═══ Input material

(* ===== verification/PrepareFacts.v ===== *)
(** What [_prepare_inputs] lays out: for every token that is scheduled its position, the
    token itself and its slot in the KV cache of every group. *)
From Stdlib Require Import ZArith QArith Lia.
From stdpp Require Import base strings countable gmap sets list.
From S2P Require Import Prelude KVCacheSpec SchedulerData Arrays BlockTable AttentionMetadata InputBatch InputBatchFacts ModelRunner PrepareInputs.
Local Open Scope Z_scope.

(** * Layouts *)
Section batched.
Implicit Types (ns : list Z).

Lemma Forall2_batched_from {A B} (R : A → B → Prop) f g k ns :
  (∀ i j c, ns !! i = Some c → (j < Z.to_nat c)%nat → R (f (k + i)%nat j) (g (k + i)%nat j)) →
  Forall2 R (batched_from k f ns) (batched_from k g ns).
Proof.
  revert k. induction ns as [|n ns IH]; intros k H; [done|]. cbn [batched_from]. apply Forall2_app.
  - apply Forall2_fmap, Forall_Forall2_diag, Forall_forall. intros j Hj%elem_of_seq.
    specialize (H 0%nat j n eq_refl). rewrite Nat.add_0_r in H. apply H. lia.
  - apply IH. intros i j c Hi Hj. replace (S k + i)%nat with (k + S i)%nat by lia. by apply (H (S i) j c).
Qed.
Lemma mapM_batched {A B} (h : A → outcome B) f g ns :
  (∀ i j c, ns !! i = Some c → (j < Z.to_nat c)%nat → h (f i j) = Ok (g i j)) → mapM h (batched f ns) = Ok (batched g ns).
Proof. intros H. by apply mapM_Ok, Forall2_batched_from. Qed.
Lemma np_take_batched {A} (a : list A) f (g : nat → nat → A) ns :
  (∀ i j c, ns !! i = Some c → (j < Z.to_nat c)%nat → a !! Z.to_nat (f i j) = Some (g i j)) →
  np_take a (batched f ns) = Ok (batched g ns).
Proof. intros H. apply mapM_batched. intros i j c Hi Hj. by rewrite (H i j c). Qed.

Lemma np_repeat_seq ns : np_repeat (seq 0 (length ns)) ns = batched (λ i _, i) ns.
Proof. apply np_repeat_batched; [apply length_seq|]. by intros i x [-> _]%lookup_seq. Qed.

Lemma np_starts_repeat ns : np_repeat (np_sub (np_cumsum ns) ns) ns = batched (λ i _, start_of ns i) ns.
Proof. apply np_repeat_batched; [apply np_starts_length|]. by intros i x [_ ->]%np_starts_lookup. Qed.

Lemma take_range n m : 0 <= n <= m → take (Z.to_nat n) (range m) = range n.
Proof.
  intros H. unfold range, range2. rewrite <- fmap_take, take_seq. do 2 f_equal. lia.
Qed.

Lemma cumsum_arange ns m :
  ns ≠ [] → (∀ n, n ∈ ns → 0 <= n) → zsum ns <= m →
  _get_cumsum_and_arange (np_arange m) ns = Ok (np_cumsum ns, batched (λ _ j, Z.of_nat j) ns).
Proof.
  intros Hne Hn Hm. unfold _get_cumsum_and_arange. pose proof (zsum_nonneg ns Hn) as H0.
  assert (py_index (np_cumsum ns) (-1) = Ok (zsum ns)) as Hlast.
  { assert (length ns ≠ 0%nat) by by destruct ns.
    destruct (lookup_lt_is_Some_2 (np_cumsum ns) (length ns - 1)%nat) as [x Hx]; [rewrite np_cumsum_length; lia|].
    pose proof Hx as [_ Hx']%np_cumsum_lookup. unfold start_of in Hx'. rewrite take_ge in Hx' by lia.
    unfold py_index, len. rewrite np_cumsum_length. rewrite (decide_True (P := (-1 < 0))) by lia. cbv zeta. rewrite decide_False by lia.
    replace (Z.to_nat (Z.of_nat (length ns) + -1)) with (length ns - 1)%nat by lia. by rewrite Hx, Hx'. }
  rewrite Hlast. cbn [mbind outcome_bind].
  assert (slice_to (zsum ns) (np_arange m) = np_arange (zsum ns)) as Hs.
  { unfold slice_to, slice_bound. rewrite decide_False by lia. by apply take_range. }
  rewrite Hs, np_starts_repeat, arange_batched by done.
  assert (∀ A (f g : nat → nat → A), length (batched f ns) = length (batched g ns)) as Hlen
    by (intros; apply Nat2Z.inj; by rewrite !batched_length).
  assert (length (batched (λ i j, start_of ns i + Z.of_nat j) ns) = length (batched (λ i _, start_of ns i) ns)) as Hl by apply Hlen.
  rewrite decide_True by done. unfold np_sub at 1. rewrite batched_zip. do 2 f_equal. apply batched_ext. intros. lia.
Qed.
End batched.

(** * The tokens of a step *)
Definition token_at (b : InputBatch) (i : nat) (p : Z) : Z :=
  default 0 (r ← rows (slots b) !! i; row_token_ids r !! Z.to_nat p).
Definition slot_at (t : BlockTable) (i : nat) (p : Z) : Z :=
  default 0 (row_blocks t i !! Z.to_nat (p / bt_block_size t)) * bt_block_size t + p mod bt_block_size t.
Definition computed_at (b : InputBatch) (i : nat) : Z := default 0 (row_num_computed_tokens <$> rows (slots b) !! i).

Definition step_positions b counts : list Z := batched (λ i j, computed_at b i + Z.of_nat j) counts.
Definition step_tokens b counts : list Z := batched (λ i j, token_at b i (computed_at b i + Z.of_nat j)) counts.
Definition step_slots b t counts : list Z := batched (λ i j, slot_at t i (computed_at b i + Z.of_nat j)) counts.
Definition step_seq_lens b counts : list Z := np_add (take (length counts) (computed_tokens b)) counts.

(** The buffers have their full lengths. *)
Record buffers_ok (max_tokens max_reqs : nat) (x : StepBuffers) : Prop := {
  bu_positions : length (positions_np x) = max_tokens;
  bu_input_ids : length (input_ids_cpu x) = max_tokens;
  bu_query : length (query_start_loc_np x) = S max_reqs;
  bu_seq : length (seq_lens_np x) = max_reqs;
  bu_positions_dev : length (positions x) = max_tokens;
  bu_input_ids_dev : length (input_ids x) = max_tokens;
  bu_query_dev : length (query_start_loc_dev x) = S max_reqs;
  bu_seq_dev : length (seq_lens_dev x) = max_reqs
}.

Section prepare_proofs.
Context (cfg : RunnerConfig).
Implicit Types (s : RunnerState) (b : InputBatch) (counts : list Z).

(** The scheduled tokens of every row are in the row, in blocks and in the buffers. *)
Record step_fits b counts : Prop := {
  sf_slots : slots_ok (InputBatch.cfg b) (slots b);
  sf_rows_le : (length counts <= max_num_reqs (InputBatch.cfg b))%nat;
  sf_nonempty : counts ≠ [];
  sf_counts : ∀ c, c ∈ counts → 0 < c;
  sf_total : zsum counts <= rc_max_num_tokens cfg;
  sf_rows : ∀ i r c, rows (slots b) !! i = Some r → counts !! i = Some c →
    0 <= row_num_computed_tokens r ∧ row_num_computed_tokens r + c <= Z.of_nat (max_model_len (InputBatch.cfg b));
  sf_tables : ∀ g t, InputBatch.block_table (slots b) !! g = Some t → 0 < bt_block_size t ∧
    zsum counts <= len (slot_mapping_np t) ∧ zsum counts <= len (slot_mapping t) ∧
    ∀ i r c, rows (slots b) !! i = Some r → counts !! i = Some c →
      row_num_computed_tokens r + c <= bt_block_size t * len (row_blocks t i)
}.

Lemma step_count_pos b counts i c : step_fits b counts → counts !! i = Some c → 0 < c.
Proof. intros Hf Hi. eapply sf_counts; [done|]. by eapply list_elem_of_lookup_2. Qed.
Lemma step_counts_nonneg b counts : step_fits b counts → ∀ c, c ∈ counts → 0 <= c.
Proof. intros Hf c Hc. pose proof (sf_counts _ _ Hf c Hc). lia. Qed.
Lemma step_row b counts i c : step_fits b counts → counts !! i = Some c → ∃ r, rows (slots b) !! i = Some r ∧
  computed_at b i = row_num_computed_tokens r ∧ 0 <= computed_at b i ∧ computed_at b i + c <= Z.of_nat (max_model_len (InputBatch.cfg b)).
Proof.
  intros Hf Hi. destruct (lookup_lt_is_Some_2 (rows (slots b)) i) as [r Hr].
  { rewrite (ro_length _ _ (so_rows _ _ (sf_slots _ _ Hf))). apply lookup_lt_Some in Hi. pose proof (sf_rows_le _ _ Hf). lia. }
  exists r. unfold computed_at. rewrite Hr. cbn. by destruct (sf_rows _ _ Hf i r c Hr Hi).
Qed.

Lemma step_starts b counts : step_fits b counts →
  np_take (computed_tokens b) (Z.of_nat <$> np_repeat (seq 0 (length counts)) counts) = Ok (batched (λ i _, computed_at b i) counts).
Proof.
  intros Hf. rewrite np_repeat_seq, batched_fmap. apply np_take_batched. intros i j c Hi _.
  destruct (step_row b counts i c Hf Hi) as (r & Hr & Hc & _). unfold computed_tokens. rewrite Nat2Z.id, list_lookup_fmap, Hr, Hc. done.
Qed.

Lemma step_position b counts i j c : step_fits b counts → counts !! i = Some c → (j < Z.to_nat c)%nat →
  0 <= computed_at b i + Z.of_nat j < computed_at b i + c.
Proof. intros Hf Hi Hj. destruct (step_row b counts i c Hf Hi) as (r & _ & _ & H & _). lia. Qed.

Lemma step_take_tokens b counts : step_fits b counts →
  np_take (concat (row_token_ids <$> rows (slots b)))
    (np_add (step_positions b counts) ((λ i, Z.of_nat i * Z.of_nat (max_model_len (InputBatch.cfg b))) <$> np_repeat (seq 0 (length counts)) counts))
  = Ok (step_tokens b counts).
Proof.
  intros Hf. rewrite np_repeat_seq, batched_fmap. unfold np_add, step_positions. rewrite batched_zip. apply np_take_batched.
  intros i j c Hi Hj. destruct (step_row b counts i c Hf Hi) as (r & Hr & _ & H0 & Hm). pose proof (step_position b counts i j c Hf Hi Hj) as Hp.
  destruct (ro_row _ _ (so_rows _ _ (sf_slots _ _ Hf)) i r Hr) as [Hlen _].
  destruct (lookup_lt_is_Some_2 (row_token_ids r) (Z.to_nat (computed_at b i + Z.of_nat j))) as [x Hx]; [lia|].
  unfold token_at. rewrite Hr. cbn. rewrite Hx. cbn.
  replace (Z.to_nat _) with (i * max_model_len (InputBatch.cfg b) + Z.to_nat (computed_at b i + Z.of_nat j))%nat by lia.
  eapply lookup_concat_uniform; [|by rewrite list_lookup_fmap, Hr|done].
  intros k r' Hk. apply list_lookup_fmap_Some in Hk as (r0 & -> & Hk). apply (ro_row _ _ (so_rows _ _ (sf_slots _ _ Hf)) k r0 Hk).
Qed.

══════

*What the task asks*:
There is a line with "(** The buffers have their full lengths. *)" and a line with "intros Hf Hi. destruct" above. Copy exactly those two lines and all lines between them, with nothing else.

*Written answer*:
(** The buffers have their full lengths. *)
Record buffers_ok (max_tokens max_reqs : nat) (x : StepBuffers) : Prop := {
  bu_positions : length (positions_np x) = max_tokens;
  bu_input_ids : length (input_ids_cpu x) = max_tokens;
  bu_query : length (query_start_loc_np x) = S max_reqs;
  bu_seq : length (seq_lens_np x) = max_reqs;
  bu_positions_dev : length (positions x) = max_tokens;
  bu_input_ids_dev : length (input_ids x) = max_tokens;
  bu_query_dev : length (query_start_loc_dev x) = S max_reqs;
  bu_seq_dev : length (seq_lens_dev x) = max_reqs
}.

Section prepare_proofs.
Context (cfg : RunnerConfig).
Implicit Types (s : RunnerState) (b : InputBatch) (counts : list Z).

(** The scheduled tokens of every row are in the row, in blocks and in the buffers. *)
Record step_fits b counts : Prop := {
  sf_slots : slots_ok (InputBatch.cfg b) (slots b);
  sf_rows_le : (length counts <= max_num_reqs (InputBatch.cfg b))%nat;
  sf_nonempty : counts ≠ [];
  sf_counts : ∀ c, c ∈ counts → 0 < c;
  sf_total : zsum counts <= rc_max_num_tokens cfg;
  sf_rows : ∀ i r c, rows (slots b) !! i = Some r → counts !! i = Some c →
    0 <= row_num_computed_tokens r ∧ row_num_computed_tokens r + c <= Z.of_nat (max_model_len (InputBatch.cfg b));
  sf_tables : ∀ g t, InputBatch.block_table (slots b) !! g = Some t → 0 < bt_block_size t ∧
    zsum counts <= len (slot_mapping_np t) ∧ zsum counts <= len (slot_mapping t) ∧
    ∀ i r c, rows (slots b) !! i = Some r → counts !! i = Some c →
      row_num_computed_tokens r + c <= bt_block_size t * len (row_blocks t i)
}.

Lemma step_count_pos b counts i c : step_fits b counts → counts !! i = Some c → 0 < c.
Proof. intros Hf Hi. eapply sf_counts; [done|]. by eapply list_elem_of_lookup_2. Qed.
Lemma step_counts_nonneg b counts : step_fits b counts → ∀ c, c ∈ counts → 0 <= c.
Proof. intros Hf c Hc. pose proof (sf_counts _ _ Hf c Hc). lia. Qed.
Lemma step_row b counts i c : step_fits b counts → counts !! i = Some c → ∃ r, rows (slots b) !! i = Some r ∧
  computed_at b i = row_num_computed_tokens r ∧ 0 <= computed_at b i ∧ computed_at b i + c <= Z.of_nat (max_model_len (InputBatch.cfg b)).
Proof.
  intros Hf Hi. destruct (lookup_lt_is_Some_2 (rows (slots b)) i) as [r Hr].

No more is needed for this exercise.